Anggota SA UPI Elly Malihah menuntut revisi terhadap Pasal 17 Peraturan MWA Nomor 1/2025 dan mendesak agar pasal tersebut secara eksplisit mengatur bahwa Menteri memiliki 35 persen hak suara di setiap tahapan pemilihan rektor.

25 April 2025, 20:18 WIB

Bandung – Sejumlah anggota Senat Akademik (SA) Universitas Pendidikan Indonesia (UPI) menyoroti potensi ketidaksesuaian hukum dalam Peraturan Majelis Wali Amanat (MWA) UPI Nomor 1 Tahun 2025 terkait Pemilihan Rektor.

Perhatian utama tertuju pada Pasal 17 peraturan tersebut, yang menetapkan bahwa setiap anggota MWA memiliki satu suara dalam pemilihan rektor.
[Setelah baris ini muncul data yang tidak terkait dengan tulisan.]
Class LoaderEnv := {
  (** [yaml.Unmarshal] into a list of rules *)
  yaml_Unmarshal : string → option (list Rule);
  (** [CronParser.Parse] and [time.LoadLocation] succeed *)
  cron_Parse : string → bool;
  time_LoadLocation : string → bool;
  os_Getenv : string → string;
}.

Record Loader := MkLoader { ld_configuredKVBuckets : list string; ld_allowEnv : bool }.
Definition NewLoader (kvBuckets : list string) : Loader := MkLoader kvBuckets true.
Definition DisallowEnv (l : Loader) : Loader := MkLoader (ld_configuredKVBuckets l) false.

(** ** Errors *)

Inductive kv_field_error :=
| KVPrefix (field : string) | KVNoKey (field : string) | KVEmptyBucket (field : string)
| KVEmptyKey (field : string) | KVManyColons (field : string) | KVNoKeyBeforeColon (part : string).

Inductive system_field_error := FieldIndex | FieldName.

Inductive conditions_error :=
| GroupOperator (op : string)
| FieldEmpty (i : nat)
| FieldNoTemplate (i : nat) (field : string)
| FieldMalformed (i : nat) (field : string)
| ConditionOperator (i : nat) (op : string)
| NoNestedConditions (i : nat) (op : string)
| InNested (i : nat) (op : string) (e : conditions_error)
| InSubjectField (i : nat) (field : string) (e : system_field_error)
| InPathField (i : nat) (field : string) (e : system_field_error)
| InKVField (i : nat) (field : string) (e : kv_field_error)
| InGroup (i : nat) (e : conditions_error).

Inductive throttle_error :=
| WindowEmpty | WindowInvalid (window : string) | WindowNotPositive (window : string)
| TrailingOnTrigger | ThrottleMode (mode : string) | ThrottleKeyKV (e : kv_field_error).

Inductive hmac_error_kind :=
| SchemeUnknown (scheme : string) | FixedByScheme (field scheme : string) | HeaderEmpty
| AlgorithmUnknown (algorithm : string) | EncodingUnknown (encoding : string) | SecretKV (e : kv_field_error).

Inductive rule_error :=
| SubjectEmpty | SubjectTemplate (field pattern example : string) (first : Z)
| SubjectPattern (e : pattern_error) | DoubleWildcard | EmptyTokens
| InThrottle (location : string) (e : throttle_error) | ModeInvalid (where_ mode : string)
| ReplyOverJetStream | QueueWithoutCore
| PathInvalid (e : pattern_error) | MethodInvalid (method : string) | InHMAC (e : hmac_error_kind)
| CronEmpty | CronInvalid (cron : string) | TimezoneInvalid (tz : string)
| NoTrigger | ManyTriggers
| PayloadAndPassthrough | StatusCode (code : Z) | HeaderNameEmpty
| KVIn (place : string) (e : kv_field_error)
| ActionSubjectEmpty | TrailingRequest | TimeoutWithoutRequest | TimeoutInvalid (timeout : string)
| URLEmpty | URLScheme (url : string) | ActionMethodEmpty | RetryDelay (field delay : string) | PublishSubjectEmpty
| ForEachNoTemplate (field : string) | ForEachMalformed (field : string) | ForEachWildcard (field : string)
| ForEachDeep (field : string) | ForEachFilter (e : conditions_error)
| NoAction | ManyActions (nats http respond : nat)
| RespondWithoutCaller | ReplyWithoutRespond | RequestWithoutHTTP
| InConditions (e : conditions_error).

(** ** Fields *)

Definition validateKVFieldWithVariables (field : string) : result kv_field_error unit :=
  match CutPrefix field "@kv." with
  | None => Err (KVPrefix field)
  | Some remainder =>
      if negb (has_char ":" remainder) then
        let '(bucket, key, found) := Cut "." remainder in
        if negb found then Err (KVNoKey field)
        else if String.eqb bucket "" then Err (KVEmptyBucket field)
        else guard_err (String.eqb key "") (KVEmptyKey field)
      else if (1 <? count_char ":" remainder)%nat then Err (KVManyColons field)
      else
        let '(bucketKeyPart, _, _) := Cut ":" remainder in
        let '(bucket, key, found) := Cut "." bucketKeyPart in
        if negb found then Err (KVNoKeyBeforeColon bucketKeyPart)
        else if String.eqb bucket "" then Err (KVEmptyBucket field)
        else guard_err (String.eqb key "") (KVEmptyKey field)
  end.

Definition validateKVFieldsInTemplate (template : string) : result kv_field_error unit :=
  if String.eqb template "" then Ok tt
  else forM_ (λ _, validateKVFieldWithVariables) (extractKVFieldsFromTemplate template).

Definition extractBucketFromKVField (field : string) : string :=
  match CutPrefix field "@kv." with
  | None => ""
  | Some remainder => let '(bucket, _, _) := Cut "." remainder in bucket
  end.

Definition isBucketConfigured (l : Loader) (bucket : string) : bool :=
  if (length (ld_configuredKVBuckets l) =? 0)%nat then true
  else existsb (String.eqb bucket) (ld_configuredKVBuckets l).

(** [@subject], [@subject.count] and [@subject.N]; the same for [@path]. *)
Definition validate_system_field (name field : string) : result system_field_error unit :=
  if String.eqb field name || String.eqb field (name ++ ".count") then Ok tt
  else match CutPrefix field (name ++ ".") with
       | Some indexStr => match Atoi indexStr with Some _ => Ok tt | None => Err FieldIndex end
       | None => Err FieldName
       end.
Definition validateSubjectField : string → result system_field_error unit := validate_system_field "@subject".
Definition validatePathField : string → result system_field_error unit := validate_system_field "@path".

(** ** Conditions *)

(** A loop over positions that stops at the first error. *)
Definition checks {E A} (f : nat → A → result E unit) : nat → list A → result E unit :=
  fix go i l := match l with [] => Ok tt | a :: l' => _ ← f i a; go (S i) l' end.

(** The checks of a condition beside those of its nested conditions. *)
Definition validate_field (i : nat) (field : string) : result conditions_error string :=
  _ ← guard_err (String.eqb field "") (FieldEmpty i);
  _ ← guard_err (negb (IsTemplate field)) (FieldNoTemplate i field);
  let varName := ExtractVariable field in
  _ ← guard_err (String.eqb varName "") (FieldMalformed i field);
  Ok varName.

Definition validate_variable (i : nat) (field varName : string) : result conditions_error unit :=
  _ ← (if HasPrefix varName "@subject" then map_err (InSubjectField i field) (validateSubjectField varName) else Ok tt);
  _ ← (if HasPrefix varName "@path" then map_err (InPathField i field) (validatePathField varName) else Ok tt);
  if HasPrefix varName "@kv" then map_err (InKVField i field) (validateKVFieldWithVariables varName) else Ok tt.

Definition array_operator (op : string) : bool := String.eqb op "any" || String.eqb op "all" || String.eqb op "none".

Fixpoint validateConditions (conditions : Conditions) : result conditions_error unit :=
  let '(MkConditions op items groups) := conditions in
  _ ← guard_err (negb (String.eqb op "and") && negb (String.eqb op "or")) (GroupOperator op);
  _ ← checks validate_item 0 items;
  checks (λ i group, map_err (InGroup i) (validateConditions group)) 0 groups
with validate_item (i : nat) (c : Condition) : result conditions_error unit :=
  let '(MkCondition field op _ nested _ _ _ _) := c in
  varName ← validate_field i field;
  _ ← guard_err (negb (IsValidOperator op)) (ConditionOperator i op);
  _ ← (if array_operator op then
         match nested with
         | None => Err (NoNestedConditions i op)
         | Some cs => map_err (InNested i op) (validateConditions cs)
         end
       else Ok tt);
  validate_variable i field varName.

(** ** Blocks *)

Definition validateThrottleConfig (cfg : option ThrottleConfig) (allowTrailing : bool) : result throttle_error unit :=
  match cfg with
  | None => Ok tt
  | Some cfg =>
      if String.eqb (th_Window cfg) "" then Err WindowEmpty
      else
        match ParseDuration (th_Window cfg) with
        | None => Err (WindowInvalid (th_Window cfg))
        | Some window =>
            if (window <=? 0)%Z then Err (WindowNotPositive (th_Window cfg))
            else
              _ ← (if String.eqb (th_Mode cfg) "" || String.eqb (th_Mode cfg) ThrottleLeading then Ok tt
                   else if String.eqb (th_Mode cfg) ThrottleTrailing then guard_err (negb allowTrailing) TrailingOnTrigger
                   else Err (ThrottleMode (th_Mode cfg)));
              if String.eqb (th_Key cfg) "" then Ok tt
              else map_err ThrottleKeyKV (validateKVFieldsInTemplate (th_Key cfg))
        end
  end.

Definition is_kv_reference (secret : string) : bool := HasPrefix secret "{@kv." && HasSuffix secret "}".

Definition validateHMACConfig (cfg : option HMACConfig) : result hmac_error_kind unit :=
  match cfg with
  | None => Ok tt
  | Some cfg =>
      if negb (isHMACScheme (hm_Scheme cfg)) then Err (SchemeUnknown (hm_Scheme cfg))
      else
        _ ← (if negb (String.eqb (hm_Scheme cfg) "") then
               checks (λ _ f, guard_err (negb (String.eqb f.2 "")) (FixedByScheme f.1 (hm_Scheme cfg))) 0
                 [("header", hm_Header cfg); ("algorithm", hm_Algorithm cfg);
                  ("encoding", hm_Encoding cfg); ("prefix", hm_Prefix cfg)]
             else if String.eqb (hm_Header cfg) "" then Err HeaderEmpty
             else match hmacHash (hm_Algorithm cfg) with
                  | None => Err (AlgorithmUnknown (hm_Algorithm cfg))
                  | Some _ =>
                      match hmacDecode (hm_Encoding cfg) "" with
                      | None => Err (EncodingUnknown (hm_Encoding cfg))
                      | Some _ => Ok tt
                      end
                  end);
        if is_kv_reference (hm_Secret cfg)
        then map_err SecretKV (validateKVFieldsInTemplate (hm_Secret cfg)) else Ok tt
  end.

Definition validateNATSMode (mode where_ : string) : result rule_error unit :=
  guard_err (negb (String.eqb mode "") && negb (String.eqb mode ModeJetStream) && negb (String.eqb mode ModeCore))
    (ModeInvalid where_ mode).

Definition validateWildcardPattern (subject : string) : result rule_error unit :=
  _ ← map_err SubjectPattern (ValidatePattern subject);
  _ ← guard_err (Contains subject "**") DoubleWildcard;
  guard_err (Contains subject "..") EmptyTokens.

(** [strings.ContainsAny(s, "{}")] *)
Definition has_brace (s : string) : bool := has_char "{" s || has_char "}" s.

(** The tokens of the example: a wildcard for each token with a brace, and the
    position of the first of them. *)
Fixpoint example_tokens (i : Z) (tokens : list string) (first : Z) : list string * Z :=
  match tokens with
  | [] => ([], first)
  | tok :: rest =>
      if has_brace tok then
        let '(l, f) := example_tokens (i + 1) rest (if (first <? 0)%Z then i else first) in ("*" :: l, f)
      else let '(l, f) := example_tokens (i + 1) rest first in (tok :: l, f)
  end.
(* ===== verification/Coalescer.v ===== *)
(** * Trailing throttles (internal/deferred/coalescer.go)

    The coalescer holds the last batch submitted for a key until the window the
    first one opened closes.  Its critical sections are functions; timers, the
    goroutines they run and the calls of the execution sites interleave as a
    step relation, each section being atomic under the mutex. *)

From S2P Require Import Prelude GoStrings GoFloat GoTime Value Types.
From Stdlib Require Import Relations.Relation_Operators.
Local Open Scope string_scope.

(** ** State and operations *)

(** An entry: the pending batch, and when its timer goes off. *)
Record entry := MkEntry { en_batch : DeferredBatch; en_deadline : Z }.

Record Coalescer := MkCoalescer { co_pending : gmap string entry; co_stopped : bool }.

Definition New : Coalescer := MkCoalescer ∅ false.

Inductive submit_result := Ignored | Dropped | Coalesced | Opened.

Definition Submit (c : Coalescer) (batch : DeferredBatch) (now : Z) : submit_result * Coalescer :=
  if (length (db_Actions batch) =? 0)%nat then (Ignored, c)
  else if co_stopped c then (Dropped, c)
  else match co_pending c !! db_Key batch with
  | Some e =>
      (Coalesced,
       MkCoalescer (<[db_Key batch := MkEntry batch (en_deadline e)]> (co_pending c)) (co_stopped c))
  | None =>
      (Opened,
       MkCoalescer (<[db_Key batch := MkEntry batch (now + db_Window batch)]> (co_pending c)) (co_stopped c))
  end.

(** The critical section of [fire]: the batch to execute, if the entry is still
    there and nobody stopped the coalescer. *)
Definition fire (c : Coalescer) (key : string) : option DeferredBatch * Coalescer :=
  match co_pending c !! key with
  | Some e =>
      if co_stopped c then (None, c)
      else (Some (en_batch e), MkCoalescer (delete key (co_pending c)) (co_stopped c))
  | None => (None, c)
  end.

(** The critical section of [Stop]: the batches to flush. *)
Definition Stop (c : Coalescer) : list DeferredBatch * Coalescer :=
  if co_stopped c then ([], c)
  else (map (λ kv, en_batch kv.2) (map_to_list (co_pending c)), MkCoalescer ∅ true).

Definition Pending (c : Coalescer) : nat := size (co_pending c).

(** [execute] runs every action, whatever the failures before it: the numbers
    of actions emitted and failed. *)
Fixpoint execute_loop (exec : Action → bool) (actions : list Action) (emitted failed : nat) : nat * nat :=
  match actions with
  | [] => (emitted, failed)
  | a :: rest => if exec a then execute_loop exec rest (S emitted) failed else execute_loop exec rest emitted (S failed)
  end.
Definition execute (exec : Action → bool) (batch : DeferredBatch) : nat * nat :=
  execute_loop exec (db_Actions batch) 0 0.

(** ** The system *)

Inductive event :=
| EvOpen (batch : DeferredBatch) (t : Z)        (* accepted, opens a window *)
| EvReplace (batch : DeferredBatch)             (* accepted, replaces the pending batch *)
| EvRefuse (batch : DeferredBatch)              (* after Stop *)
| EvEmit (batch : DeferredBatch) (t : Z)        (* executed, the window having closed *)
| EvFlush (batch : DeferredBatch)               (* executed by Stop *)
| EvDrop (batch : DeferredBatch).               (* dropped by Stop at its deadline *)

(** Armed timers are keys with the time they go off; the log grows at its head. *)
Record system := MkSystem {
  sy_c : Coalescer; sy_timers : list (string * Z); sy_now : Z; sy_log : list event;
}.

Definition initial : system := MkSystem New [] 0 [].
Ketentuan ini dinilai bertentangan dengan Peraturan Pemerintah Nomor 15 Tahun 2014 tentang Statuta UPI.

Merujuk pada Pasal 20 Ayat (4) Statuta UPI, alokasi hak suara dalam pemilihan dan pemberhentian Rektor secara jelas membagi kekuasaan suara, di mana anggota MWA dari unsur Menteri memiliki 35 persen hak suara, sementara anggota lainnya secara kolektif memiliki 65 persen hak suara.

Anggota SA UPI, Elly Malihah, menegaskan bahwa ketentuan pembagian suara ini seharusnya berlaku secara konsisten di seluruh tahapan proses pemilihan rektor, yang meliputi penjaringan, penyaringan, hingga pemilihan akhir.

Elly Malihah, seorang guru besar bidang Sosiologi Pendidikan, secara tegas menyatakan bahwa Pasal 17 Peraturan MWA tersebut berpotensi mengurangi secara signifikan hak suara Menteri, dari proporsi seharusnya 35 persen menjadi hanya satu suara.

Ia menggarisbawahi bahwa tindakan ini dapat diinterpretasikan sebagai pengabaian atau pereduksian suara pemerintah, yang notabene merupakan pemegang saham utama UPI sebagai institusi perguruan tinggi negeri.

Lebih lanjut, Elly Malihah menjelaskan bahwa kedudukan Menteri dalam MWA memiliki kekhususan tersendiri. Berdasarkan Pasal 19 Ayat (3) Statuta UPI, Menteri memiliki peran sentral sebagai penentu akhir dalam penyelesaian permasalahan yang mungkin timbul dan tidak dapat diselesaikan oleh MWA.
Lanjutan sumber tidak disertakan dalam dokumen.